Inizio sera, tardo pomeriggio del 27 ottobre 1962, un tuono e un lampo squarciano la pioggia che cade e la nebbia che cala implacabile sulla campagna pavese e fanno sussultare Mario Ronchi, agricoltore, che in sella al suo trattore sta facendo ritorno da Bascapè alla cascina Albaredo dopo aver atteso e preso accanto a lui la figlia che ha spettato alla fermata della corriera che arriva da Melegnano; sulla strada verso casa percorsa lentamente sul trattore intravede un grande incendio che non può essere causato, così improvviso e potente, dalla caduta di un fulmine. A casa, sua madre gli racconta di aver udito anche lei un forte rumore, insolito, non di temporale.
In quel lampo, dentro quel tuono perdono la vita Enrico Mattei, il pilota Irnerio Bertuzzi e il giornalista americano di Time-Life William McHale che viaggiava con Mattei sul piccolo aeromobile che da Catania lo doveva riportare a casa, perché incaricato dal suo giornale di scrivere un articolo su questo singolare dirigente d’azienda italiano che, contravvenendo alle direttive di Merzagora, anziché liquidare l’Agip l’aveva rimesso in piedi, creando l’Eni ed entrando in diretta concorrenza nientemeno che con le grandi e potenti “sette sorelle”, le compagnie statunitensi padrone dello sfuttamento petrolifero dei Paesi del Medio Oriente e del nord Africa e regine dell’approvvigionamento energetico dell’Europa occidentale.
Enrico Mattei, classe 1906, figlio di una famiglia umile, ragioniere.
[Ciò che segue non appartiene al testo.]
(** One step: the new objects have new numbers, and what was held or made is
    released or held afterwards. *)
Record step_objects (w w' : hook_work) (o : list hook_out) : Prop := StepObjects {
  so_next : (hk_next w <= hk_next w')%nat;
  so_made : Forall (fun x => hk_next w <= snd x < hk_next w')%nat (made o);
  so_nodup : NoDup (made o);
  so_balance : held_objects w ++ made o ≡ₚ freed o ++ held_objects w';
  so_null k : FreeNull k ∉ o
}.

Lemma step_objects_refl w w' o :
  hk_next w' = hk_next w -> held_objects w' = held_objects w -> made o = [] -> freed o = [] ->
  (forall k, FreeNull k ∉ o) -> step_objects w w' o.
Proof.
  intros Hn Hh Hm Hf Hk. constructor; rewrite ?Hn, ?Hm, ?Hf, ?Hh; try done;
    first [apply Forall_nil_2 | apply NoDup_nil_2 | by rewrite app_nil_r].
Qed.

Lemma send_msg_objects alloc w m :
  agent_ok w -> step_objects w (fst (send_msg alloc w (Some m))) (snd (send_msg alloc w (Some m))).
Proof.
  intros (_ & Ho & _). unfold send_msg. destruct (nng_aio_busy w) eqn:Hb.
  - destruct (if nng_lmq_full (hk_lmq w) then _ else _) as [q1|];
      [destruct (nng_lmq_put q1 m)|]; apply step_objects_refl; try done; intros k; cbn; set_solver.
  - destruct (hk_phase w) eqn:Hp; unfold nng_aio_busy in Hb; rewrite Hp in Hb; try done.
    unfold objects_ok in Ho. rewrite Hp in Ho. destruct Ho as (_ & Hcl & Hco & Hr).
    destruct alloc; [|apply step_objects_refl; try done; intros k; cbn; set_solver].
    constructor; unfold held_objects; cbn; rewrite ?Hcl, ?Hco, ?Hr; cbn; [lia|repeat constructor; cbn; lia| | |].
    + apply NoDup_singleton.
    + done.
    + intros k. set_solver.
Qed.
Enrico Mattei cattolico di sinistra, marchigiano originario di Acqualagna, piccolo paese tra Gubbio e Fossombrone, partigiano “bianco”, combattente, e componente del CLNAI dove allacciò una sincera amicizia con Luigi Longo futuro segretario del PCI, un’amicizia che gli consentì come presidente dell’Eni di stipulare importanti accordi commerciali con l’Unione Sovietica.
Enrico Mattei, già vicepresidente dell’ANPI che nel 1947 fondò l’Associazione Partigiani Cristiani.
Enrico Mattei, quello che il 75% dei proventi delle concessioni di estrazione del greggio doveva restare nelle casse dei governi locali, nei Paesi che conservavano nel sottosuolo quella ricchezza, semplicemente perché spettava loro, perché l’Occidente europeo che si stava riprendendo e rinascendo dalla grande tragedia distruttrice della seconda guerra mondiale metteva le tecnologie, ma quell’oro nero era di proprietà di quelle genti e dei loro governi.
Enrico Mattei, quello che gli accordi con il governo algerino si possono fare a patto che che l’Algeria sia degli Algerini.
Enrico Mattei, quello che aveva a cuore la rinascita e il progresso dell’Italia, ma non a costo di depredare altri Paesi, altre popolazioni, quello che lavorava e sognava di rendere compatibili la crescita propria con la giusta retribuzione dei Paesi che serbavano nel proprio sottuosuolo la ricchezza che tale crescita avrebbe permesso.
Un anticolonialista in fondo e, se non si avesse paura di pronunciare questo vocabolo, un antimperialista, attento agli interessi del proprio Paese, ma consapevole, con lungimiranza, che la ricchezza e il progresso possono avere una strada più agevole se ce n’è per tutti.
Si è scontrato con il totem del profitto al quale non importa altro che l’aggio di ristrette cerchie, che non ha alcun reale interesse al progresso, alla crescita, cui importa solo il proprio arricchimento.
In quel lampo improvviso, in quel tuono imponente che squarciò la sera piovosa e umida della campagna pavese si consumò un capitolo importante della nostra storia.